(* ===== verification/Retry.v ===== *)
(** * Retry policy

    [src/src/agent_runtime/domain/retry.py] and [domain/policy.py]: the error
    codes and their classification, the immutable [RetryPolicy] with its backoff,
    the request schema [RunPolicyRequest] and [build_policy_snapshot], which
    merges a request with the server's limits. *)

From S2P Require Import Prelude Float64 PyValue Routing.
Local Open Scope Z_scope.

(** ** Error codes *)

Inductive ExecutionErrorCode :=
| PROVIDER_TIMEOUT | PROVIDER_RATE_LIMITED | PROVIDER_UNAVAILABLE | PROVIDER_SERVER_ERROR
| PROVIDER_AUTH_FAILED | PROVIDER_BAD_REQUEST | EXECUTION_ERROR | EXECUTION_LEASE_EXPIRED
| RESOURCE_QUOTA_EXCEEDED.

#[export] Instance ExecutionErrorCode_eq_dec : EqDecision ExecutionErrorCode.
Proof. solve_decision. Defined.

Definition error_code_value (c : ExecutionErrorCode) : string :=
  match c with
  | PROVIDER_TIMEOUT => "PROVIDER_TIMEOUT"
  | PROVIDER_RATE_LIMITED => "PROVIDER_RATE_LIMITED"
  | PROVIDER_UNAVAILABLE => "PROVIDER_UNAVAILABLE"
  | PROVIDER_SERVER_ERROR => "PROVIDER_SERVER_ERROR"
  | PROVIDER_AUTH_FAILED => "PROVIDER_AUTH_FAILED"
  | PROVIDER_BAD_REQUEST => "PROVIDER_BAD_REQUEST"
  | EXECUTION_ERROR => "EXECUTION_ERROR"
  | EXECUTION_LEASE_EXPIRED => "EXECUTION_LEASE_EXPIRED"
  | RESOURCE_QUOTA_EXCEEDED => "RESOURCE_QUOTA_EXCEEDED"
  end.

Definition all_error_codes : list ExecutionErrorCode :=
  [PROVIDER_TIMEOUT; PROVIDER_RATE_LIMITED; PROVIDER_UNAVAILABLE; PROVIDER_SERVER_ERROR;
   PROVIDER_AUTH_FAILED; PROVIDER_BAD_REQUEST; EXECUTION_ERROR; EXECUTION_LEASE_EXPIRED;
   RESOURCE_QUOTA_EXCEEDED].

Definition RETRYABLE_ERROR_CODES : list ExecutionErrorCode :=
  [PROVIDER_TIMEOUT; PROVIDER_RATE_LIMITED; PROVIDER_UNAVAILABLE; PROVIDER_SERVER_ERROR;
   EXECUTION_ERROR; EXECUTION_LEASE_EXPIRED].

(** [ExecutionErrorCode(error_code)]; [None] stands for the [ValueError]. *)
Definition error_code_of (error_code : string) : option ExecutionErrorCode :=
  list_find (λ c, error_code_value c = error_code) all_error_codes ≫= λ '(_, c), Some c.

Definition is_retryable_error (error_code : string) : bool :=
  match error_code_of error_code with
  | Some c => bool_decide (c ∈ RETRYABLE_ERROR_CODES)
  | None => false
  end.

(** [getattr(exc, "status_code", None)]. *)
Definition status_code_of (e : exn) : option Z :=
  match e with
  | ProviderHttpError c => Some c
  | ProviderConfigurationError => Some 400
  | _ => None
  end.

Definition classify_exception (e : exn) : ExecutionErrorCode :=
  match e with
  | QuotaExceededError _ => RESOURCE_QUOTA_EXCEEDED
  | TimeoutError => PROVIDER_TIMEOUT
  | _ =>
      match status_code_of e with
      | None => EXECUTION_ERROR
      | Some c =>
          if c =? 429 then PROVIDER_RATE_LIMITED
          else if (c =? 401) || (c =? 403) then PROVIDER_AUTH_FAILED
          else if (500 <=? c) && (c <=? 599) then PROVIDER_SERVER_ERROR
          else if (400 <=? c) && (c <=? 499) then PROVIDER_BAD_REQUEST
          else EXECUTION_ERROR
      end
  end.

(** ** The policy *)

Record RetryPolicy := {
  max_attempts : Z;
  attempt_timeout_seconds : f64;
  initial_backoff_seconds : f64;
  max_backoff_seconds : f64;
  provider_order : list string;
}.

#[export] Instance RetryPolicy_eq_dec : EqDecision RetryPolicy.
Proof. solve_decision. Defined.

Definition f64_le0 (f : f64) : bool := num_le (NFloat f) (NInt 0).

Definition RetryPolicy_post_init (p : RetryPolicy) : result unit :=
  raise_unless ((1 <=? max_attempts p) && (max_attempts p <=? 20))
    (ValueError "max_attempts must be between 1 and 20");;
  raise_unless (isfinite (attempt_timeout_seconds p) && isfinite (initial_backoff_seconds p)
                && isfinite (max_backoff_seconds p))
    (ValueError "retry values must be finite");;
  raise_unless (negb (f64_le0 (attempt_timeout_seconds p)))
    (ValueError "attempt_timeout_seconds must be greater than 0");;
  raise_unless (negb (f64_le0 (initial_backoff_seconds p)))
    (ValueError "initial_backoff_seconds must be greater than 0");;
  raise_unless (negb (f64_lt (max_backoff_seconds p) (initial_backoff_seconds p)))
    (ValueError "max_backoff_seconds must be at least initial_backoff_seconds");;
  raise_unless (negb (bool_decide (provider_order p = []))
                && forallb Text.nonblank (provider_order p))
    (ValueError "provider_order must contain at least one non-empty provider").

▶ _WORK TO COMPLETE_:
Copy out each line of the listing that holds the string "than".

▶ _TASK OUTPUT_:
    (ValueError "attempt_timeout_seconds must be greater than 0");;
    (ValueError "initial_backoff_seconds must be greater than 0");;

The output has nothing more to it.